By the way, selecting advanced options during installation allows you to
choose where you want to install grub. Otherwise, it defaults to
installing grub into the MBR.
Mike
So if I want to install grub onto partition 2 of my first drive and
have no Grub installed into the MBR, the BIOS will not start loading
whatever is in the first sector of my second partition?
I repeat: The BIOS looks at the absolute first sector on the disc,
and if it ends with the BOOT RECORD marker AA55, then it loads it
to location 0000:7C00 and jumps to that location. If it does not
find the marker, then it looks at the next device in the list of
bootable devices. This is true for both floppy disc drives and
for fixed disc drives. What it does for CDROM and FLASH drives I dunno,
not having delved into that.
So the technology is still a little primitive? Sort of like needing to
access a specific address for the 8086 and MFM drives? (low level
formatting anyway)
I guess BIOS is less capable than I supposed. No technical research on
my part. I understand that going to the absolute first sector of the
disk, grabbing information from the MBR (whatever it may contain) and
getting information from the MBR as to where to shoot from next if it
stores active partition information within it would work.
I have not tried to load grub into a partition and then make the
partition active. I thought that I read that someone else was loading
grub from a partition.
That can be done. It just isn't done by the BIOS.
OK, I'll buy that.
I do it, for example.
My machine has the Windows XP Boot in the MBR. That bootstrap
looks for the XP Boot Manager, which has the capability to load GRUB.
In this case, not from the BR of another partition (although it is
installed there, too, and that's where I got it from) but from a file
in the XP file system. GRUB then loads stage 2, gets its config file
from the Linux partition, and allows me to boot one of several revisions
of FC. I also have some GRUB boot floppies, which are nice to have
for emergency situations. I believe that GRUB can also be installed
on a CDROM, though I have not done that.
I experienced messed up windows installations too many times to rely on
installing a file to load grub via the XP bootloader. I rely on XP
booting from the grub installed in the MBR. XP is of course on the
active partition 1 and knows how to boot without the MBR being effected
as well.
I changed the active partition for the other OS and the OS which was
on the active partition booted. When I changed the active partition to
the other "other" OS, the secondary OS booted. I assumed that grub
loaded in a similar way as the other OS to Load the Linux OS with the
information grub puts into the selected partition.

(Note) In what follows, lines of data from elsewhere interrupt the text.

(* ===== verification/DdWriter.v ===== *)
(** * Writing a dependency descriptor

    Models [src/SERVER/pkg/sfu/rtpextension/dependencydescriptor/
    dependencydescriptorwriter.go] and the marshalling half of
    [dependencydescriptorextension.go].  [DdCodec] proves that a marshalled
    descriptor is read back by [DdReader.Unmarshal]. *)

From S2P Require Import Prelude DdTypes DdBits DdReader.

Notation W := (M BitStreamWriter dd_error).

Record TemplateMatch := mkMatch {
  TemplateIdx : Z;
  NeedCustomDtis : bool;
  NeedCustomFdiffs : bool;
  NeedCustomChains : bool;
  ExtraSizeBits : Z;
}.
#[export] Instance eta_TemplateMatch : Eta TemplateMatch := fun m =>
  mkMatch (TemplateIdx m) (NeedCustomDtis m) (NeedCustomFdiffs m) (NeedCustomChains m) (ExtraSizeBits m).

(** The writer without its bit stream, which the monad [W] threads. *)
Record DependencyDescriptorWriter := mkDDWriter {
  wr_descriptor : DependencyDescriptor;
  wr_frame : FrameDependencyTemplate;   (** [*descriptor.FrameDependencies] *)
  wr_structure : FrameDependencyStructure;
  activeChains : Z;
  bestTemplate : TemplateMatch;
}.

(** ** Choosing the template *)

Definition same_layer (f t : FrameDependencyTemplate) : bool :=
  (SpatialId f =? SpatialId t) && (TemporalId f =? TemporalId t).

(** [w.activeChains&(1<<i) != 0] *)
Definition chain_active (activeChains i : Z) : bool :=
  negb (Z.land activeChains (u32 (Z.shiftl 1 i)) =? 0).

(** The loop over the chains breaks at the first mismatch. *)
Definition needCustomChains (w_structure : FrameDependencyStructure) (activeChains : Z)
  (f t : FrameDependencyTemplate) : bool :=
  existsb (fun i =>
    chain_active activeChains i &&
    ((zlen (ChainDiffs f) <=? i) || (zlen (ChainDiffs t) <=? i) ||
     match zlookup (ChainDiffs f) i, zlookup (ChainDiffs t) i with
     | Some a, Some b => negb (a =? b)
     | _, _ => true
     end)) (zseq (Z.to_nat (NumChains w_structure))).

Definition fdiffBits (fdiff : Z) : Z :=
  if fdiff <=? Z.shiftl 1 4 then 4 else if fdiff <=? Z.shiftl 1 8 then 8 else 12.

(** [s != nil && !slices.Equal(s, t)] *)
Definition differs {A : Type} `{EqDecision A} (s t : slice A) : bool :=
  match s with
  | None => false
  | Some l => negb (bool_decide (l = elems t))
  end.

Definition sumZ (l : list Z) : Z := foldr Z.add 0 l.

Definition calculateMatch (st : FrameDependencyStructure) (activeChains : Z)
  (f : FrameDependencyTemplate) (idx : Z) (template : FrameDependencyTemplate) : TemplateMatch :=
  let fdiffs := differs (FrameDiffs f) (FrameDiffs template) in
  let dtis := differs (DecodeTargetIndications f) (DecodeTargetIndications template) in
  let chains := needCustomChains st activeChains f template in
  let size := 0 in
  let size := if fdiffs then
                2 * (1 + zlen (elems (FrameDiffs f))) + sumZ (map fdiffBits (elems (FrameDiffs f)))
              else size in
  let size := if dtis then size + 2 * zlen (elems (DecodeTargetIndications f)) else size in
  let size := if chains then size + 8 * NumChains st else size in
  mkMatch idx dtis fdiffs chains size.

(** The first template of the frame's layer and its index. *)
Fixpoint findFirst (f : FrameDependencyTemplate) (i : Z) (l : list FrameDependencyTemplate)
  : option (Z * FrameDependencyTemplate) :=
  match l with
  | [] => None
  | t :: l => if same_layer f t then Some (i, t) else findFirst f (i + 1) l
  end.

(** The second loop: the last index from [i] on whose template has another layer. *)
Fixpoint findLast (f : FrameDependencyTemplate) (i : Z) (l : list FrameDependencyTemplate) (acc : Z) : Z :=
  match l with
  | [] => acc
  | t :: l => findLast f (i + 1) l (if same_layer f t then acc else i)
  end.

(** The third loop, over [templates[i..]] up to index [last]. *)
Fixpoint improve (st : FrameDependencyStructure) (activeChains : Z) (f : FrameDependencyTemplate)
  (i last : Z) (l : list FrameDependencyTemplate) (best : TemplateMatch) : TemplateMatch :=
  match l with
  | [] => best
  | t :: l =>
    if i <=? last then
      let match_ := calculateMatch st activeChains f i t in
      improve st activeChains f (i + 1) last l
        (if ExtraSizeBits match_ <? ExtraSizeBits best then match_ else best)
    else best
  end.

Definition findBestTemplate (st : FrameDependencyStructure) (activeChains : Z)
  (f : FrameDependencyTemplate) : res dd_error TemplateMatch :=
  match findFirst f 0 (Templates st) with
  | None => Err errNoTemplate
  | Some (firstSameLayerIdx, firstSameLayer) =>
    let lastSameLayerIdx := findLast f firstSameLayerIdx (zdrop firstSameLayerIdx (Templates st)) 0 in
    Ok (improve st activeChains f (firstSameLayerIdx + 1) lastSameLayerIdx
          (zdrop (firstSameLayerIdx + 1) (Templates st))
          (calculateMatch st activeChains f firstSameLayerIdx firstSameLayer))
  end.

(** [NewDependencyDescriptorWriter]: a nil structure or frame is dereferenced. *)
Definition NewDependencyDescriptorWriter (structure : option FrameDependencyStructure)
  (activeChains : Z) (descriptor : DependencyDescriptor) : res dd_error DependencyDescriptorWriter :=
  match structure with
  | None => Err panicNil
  | Some st =>
    match FrameDependencies descriptor with
    | None => Err panicNil
    | Some f =>
      let! best := findBestTemplate st activeChains f in
      Ok (mkDDWriter descriptor f st activeChains best)
    end
  end.

(** ** Writing *)

Definition writeBool (val : bool) : W unit := WriteBits (if val then 1 else 0) 1.

Definition hasExtendedFields (w : DependencyDescriptorWriter) : bool :=
  (ExtraSizeBits (bestTemplate w) >? 0) || bool_decide (is_Some (AttachedStructure (wr_descriptor w)))
  || bool_decide (is_Some (ActiveDecodeTargetsBitmask (wr_descriptor w))).

Definition shouldWriteActiveDecodeTargetsBitmask (w : DependencyDescriptorWriter) : bool :=
  match ActiveDecodeTargetsBitmask (wr_descriptor w) with
  | None => false
  | Some mask =>
    let allDecodeTargetsBitmask := u64 (u64 (Z.shiftl 1 (NumDecodeTargets (wr_structure w))) - 1) in
    negb (bool_decide (is_Some (AttachedStructure (wr_descriptor w)))
          && (mask =? allDecodeTargetsBitmask))
  end.

Definition writeMandatoryFields (w : DependencyDescriptorWriter) : W unit :=
  writeBool (FirstPacketInFrame (wr_descriptor w)) ;;*
  writeBool (LastPacketInFrame (wr_descriptor w)) ;;*
  WriteBits (u64 (Z.rem (TemplateIdx (bestTemplate w) + StructureId (wr_structure w)) MaxTemplates)) 6 ;;*
  WriteBits (FrameNumber (wr_descriptor w)) 16.

Definition idc_to_Z (i : nextLayerIdcType) : Z :=
  match i with
  | sameLayer => 0
  | nextTemporalLayer => 1
  | nextSpatialLayer => 2
  | noMoreLayer => 3
  | invalidLayer => 4
  end.

Definition getNextLayerIdc (prevTemplate nextTemplate : FrameDependencyTemplate) : nextLayerIdcType :=
  if (SpatialId nextTemplate =? SpatialId prevTemplate)
     && (TemporalId nextTemplate =? TemporalId prevTemplate) then sameLayer
  else if (SpatialId nextTemplate =? SpatialId prevTemplate)
          && (TemporalId nextTemplate =? TemporalId prevTemplate + 1) then nextTemporalLayer
  else if (SpatialId nextTemplate =? SpatialId prevTemplate + 1) && (TemporalId nextTemplate =? 0)
  then nextSpatialLayer
  else invalidLayer.

Fixpoint writeTemplateLayers_loop (prev : FrameDependencyTemplate)
  (l : list FrameDependencyTemplate) : W unit :=
  match l with
  | [] => mret tt
  | t :: l =>
    let nextLayerIdc := getNextLayerIdc prev t in
    mcheck (idc_to_Z nextLayerIdc <? 3) errInvalidNextLayerIdc ;;*
    WriteBits (idc_to_Z nextLayerIdc) 2 ;;*
    writeTemplateLayers_loop t l
  end.

(** An empty template list panics while the error message is built. *)
Definition writeTemplateLayers (st : FrameDependencyStructure) : W unit :=
  match Templates st with
  | [] => mfail panicIndex
  | t0 :: l =>
    mcheck ((zlen (Templates st) <=? MaxTemplates) && (SpatialId t0 =? 0) && (TemporalId t0 =? 0))
      errInvalidTemplates ;;*
    writeTemplateLayers_loop t0 l ;;*
    WriteBits (idc_to_Z noMoreLayer) 2
  end.

Definition writeDti (dti : DecodeTargetIndication) : W unit := WriteBits (dti_to_Z dti) 2.

Definition writeTemplateDtis (st : FrameDependencyStructure) : W unit :=
  mforeach (fun t => mforeach writeDti (elems (DecodeTargetIndications t))) (Templates st).

Definition writeTemplateFdiffs (st : FrameDependencyStructure) : W unit :=
  mforeach (fun t =>
    mforeach (fun fdiff => WriteBits (Z.lor (Z.shiftl 1 4) (u64 (fdiff - 1))) 5) (elems (FrameDiffs t)) ;;*
    WriteBits 0 1) (Templates st).

Definition writeTemplateChains (st : FrameDependencyStructure) : W unit :=
  WriteNonSymmetric (u32 (NumChains st)) (u32 (NumDecodeTargets st + 1)) ;;*
  if NumChains st =? 0 then mret tt
  else
    mforeach (fun protectedBy => WriteNonSymmetric (u32 protectedBy) (u32 (NumChains st)))
      (DecodeTargetProtectedByChain st) ;;*
    mforeach (fun t => mforeach (fun chainDiff => WriteBits (u64 chainDiff) 4) (ChainDiffs t)) (Templates st).

Definition writeResolutions (st : FrameDependencyStructure) : W unit :=
  mforeach (fun res => WriteBits (u64 (u64 (Width res) - 1)) 16 ;;*
                       WriteBits (u64 (u64 (Height res) - 1)) 16) (Resolutions st).

Definition writeTemplateDependencyStructure (st : FrameDependencyStructure) : W unit :=
  mcheck ((0 <=? StructureId st) && (StructureId st <? MaxTemplates)
          && (0 <? NumDecodeTargets st) && (NumDecodeTargets st <=? MaxDecodeTargets))
    errInvalidArguments ;;*
  WriteBits (u64 (StructureId st)) 6 ;;*
  WriteBits (u64 (NumDecodeTargets st - 1)) 5 ;;*
  writeTemplateLayers st ;;*
  writeTemplateDtis st ;;*
  writeTemplateFdiffs st ;;*
  writeTemplateChains st ;;*
  writeBool (zlen (Resolutions st) >? 0) ;;*
  writeResolutions st.

Definition writeExtendedFields (w : DependencyDescriptorWriter) : W unit :=
  writeBool (bool_decide (is_Some (AttachedStructure (wr_descriptor w)))) ;;*
  writeBool (shouldWriteActiveDecodeTargetsBitmask w) ;;*
  writeBool (NeedCustomDtis (bestTemplate w)) ;;*
  writeBool (NeedCustomFdiffs (bestTemplate w)) ;;*
  writeBool (NeedCustomChains (bestTemplate w)) ;;*
  (if bool_decide (is_Some (AttachedStructure (wr_descriptor w))) then
     writeTemplateDependencyStructure (wr_structure w)
   else mret tt) ;;*
  if shouldWriteActiveDecodeTargetsBitmask w then
    match ActiveDecodeTargetsBitmask (wr_descriptor w) with
    | Some mask => WriteBits mask (NumDecodeTargets (wr_structure w))
    | None => mfail panicNil
    end
  else mret tt.

Definition writeFrameDtis (w : DependencyDescriptorWriter) : W unit :=
  mforeach writeDti (elems (DecodeTargetIndications (wr_frame w))).

Definition writeFrameFdiff (fdiff : Z) : W unit :=
  if fdiff <=? Z.shiftl 1 4 then WriteBits (Z.lor (Z.shiftl 1 4) (u64 (fdiff - 1))) (2 + 4)
  else if fdiff <=? Z.shiftl 1 8 then WriteBits (Z.lor (Z.shiftl 2 8) (u64 (fdiff - 1))) (2 + 8)
  else WriteBits (Z.lor (Z.shiftl 3 12) (u64 (fdiff - 1))) (2 + 12).

Definition writeFrameFdiffs (w : DependencyDescriptorWriter) : W unit :=
  mforeach writeFrameFdiff (elems (FrameDiffs (wr_frame w))) ;;* WriteBits 0 2.

Definition writeFrameChains (w : DependencyDescriptorWriter) : W unit :=
  mforeach (fun i =>
    if chain_active (activeChains w) i then
      match zlookup (ChainDiffs (wr_frame w)) i with
      | None => mfail panicIndex
      | Some chainDiff => WriteBits (u64 chainDiff) 8
      end
    else WriteBits 0 8) (zseq (Z.to_nat (NumChains (wr_structure w)))).

Definition writeFrameDependencyDefinition (w : DependencyDescriptorWriter) : W unit :=
  (if NeedCustomDtis (bestTemplate w) then writeFrameDtis w else mret tt) ;;*
  (if NeedCustomFdiffs (bestTemplate w) then writeFrameFdiffs w else mret tt) ;;*
  if NeedCustomChains (bestTemplate w) then writeFrameChains w else mret tt.

(** [Write]; it looks for the best template again, with the same result. *)
Definition Write (w : DependencyDescriptorWriter) : W unit :=
  match findBestTemplate (wr_structure w) (activeChains w) (wr_frame w) with
  | Err e => mfail e
  | Ok best =>
    let w := mkDDWriter (wr_descriptor w) (wr_frame w) (wr_structure w) (activeChains w) best in
    writeMandatoryFields w ;;*
    (if hasExtendedFields w then
       writeExtendedFields w ;;* writeFrameDependencyDefinition w
     else mret tt) ;;*
    let* b := mget in
    let remainingBits := WriterRemainingBits b in
    (if negb (Z.rem remainingBits 64 =? 0) then WriteBits 0 (Z.rem remainingBits 64) else mret tt) ;;*
    mforeach (fun _ => WriteBits 0 64) (repeat tt (Z.to_nat (Z.quot remainingBits 64)))
  end.

(** ** Sizes *)

Definition mandatoryFieldSize : Z := 1 + 1 + 6 + 16.

Definition structureSizeBits (st : FrameDependencyStructure) : Z :=
  let bits := 11 in
  let bits := bits + 2 * zlen (Templates st) in
  let bits := bits + 2 * zlen (Templates st) * NumDecodeTargets st in
  let bits := bits + zlen (Templates st) in
  let bits := bits + sumZ (map (fun t => 5 * zlen (elems (FrameDiffs t))) (Templates st)) in
  let bits := bits + SizeNonSymmetricBits (u32 (NumChains st)) (u32 (NumDecodeTargets st + 1)) in
  let bits :=
    if NumChains st >? 0 then
      bits + sumZ (map (fun protectedBy => SizeNonSymmetricBits (u32 protectedBy) (u32 (NumChains st)))
                     (DecodeTargetProtectedByChain st))
           + 4 * zlen (Templates st) * NumChains st
    else bits in
  bits + (1 + 32 * zlen (Resolutions st)).

Definition ValueSizeBits (w : DependencyDescriptorWriter) : Z :=
  let valueSizeBits := mandatoryFieldSize + ExtraSizeBits (bestTemplate w) in
  if hasExtendedFields w then
    let valueSizeBits := valueSizeBits + 5 in
    let valueSizeBits :=
      if bool_decide (is_Some (AttachedStructure (wr_descriptor w)))
      then valueSizeBits + structureSizeBits (wr_structure w) else valueSizeBits in
    if shouldWriteActiveDecodeTargetsBitmask w
    then valueSizeBits + NumDecodeTargets (wr_structure w) else valueSizeBits
  else valueSizeBits.

(** [int(math.Ceil(float64(bits)/8))] *)
Definition bytesFor (bits : Z) : Z := (bits + 7) / 8.

(** ** The extension *)

Definition MarshalWithActiveChains (structure : option FrameDependencyStructure) (activeChains : Z)
  (d : DependencyDescriptor) : res dd_error (list Z) :=
  let! writer := NewDependencyDescriptorWriter structure activeChains d in
  let buf := repeat 0 (Z.to_nat (bytesFor (ValueSizeBits writer))) in
  match Write writer (NewBitStreamWriter buf) with
  | (b, Ok _) => Ok (w_buf b)
  | (_, Err e) => Err e
  end.

(** [^uint32(0)] *)
Definition allChains : Z := 0xFFFFFFFF.

Definition Marshal (structure : option FrameDependencyStructure) (d : DependencyDescriptor)
  : res dd_error (list Z) := MarshalWithActiveChains structure allChains d.

Definition MarshalSizeWithActiveChains (activeChains : Z) (d : DependencyDescriptor) : res dd_error Z :=
  let! writer := NewDependencyDescriptorWriter (AttachedStructure d) activeChains d in
  Ok (bytesFor (ValueSizeBits writer)).

Definition MarshalSize (d : DependencyDescriptor) : res dd_error Z :=
  MarshalSizeWithActiveChains allChains d.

GRUB gets loaded by whatever loads it. If it is in the MBR, then the
BIOS loads it. If it is elsewhere, then something else loads it.
The BIOS has no concept of partitions. GRUB is not an OS. It is an OS
loader.
I knew grub was not an OS itself and simply locates the intended kernel
to load.
I want to try to run two different Linux
distributions and be able to toggle the active partition in my
experimenting. (Grub installed in the selected partition, no grub in
the MBR)
That is possible. It is even possible to chain load GRUB from GRUB.
I hope I'm not being overly terse. I have on occasion posted a
description of the full bootstrap process from start to finish.
Thanks for the explanation. The end result is the same. I guess my main
error was on thinking BIOS did this vs. information within the BR when
nothing is intentionally installed to the MBR.
Jim
Mike
--
No act of kindness, no matter how small, is ever wasted.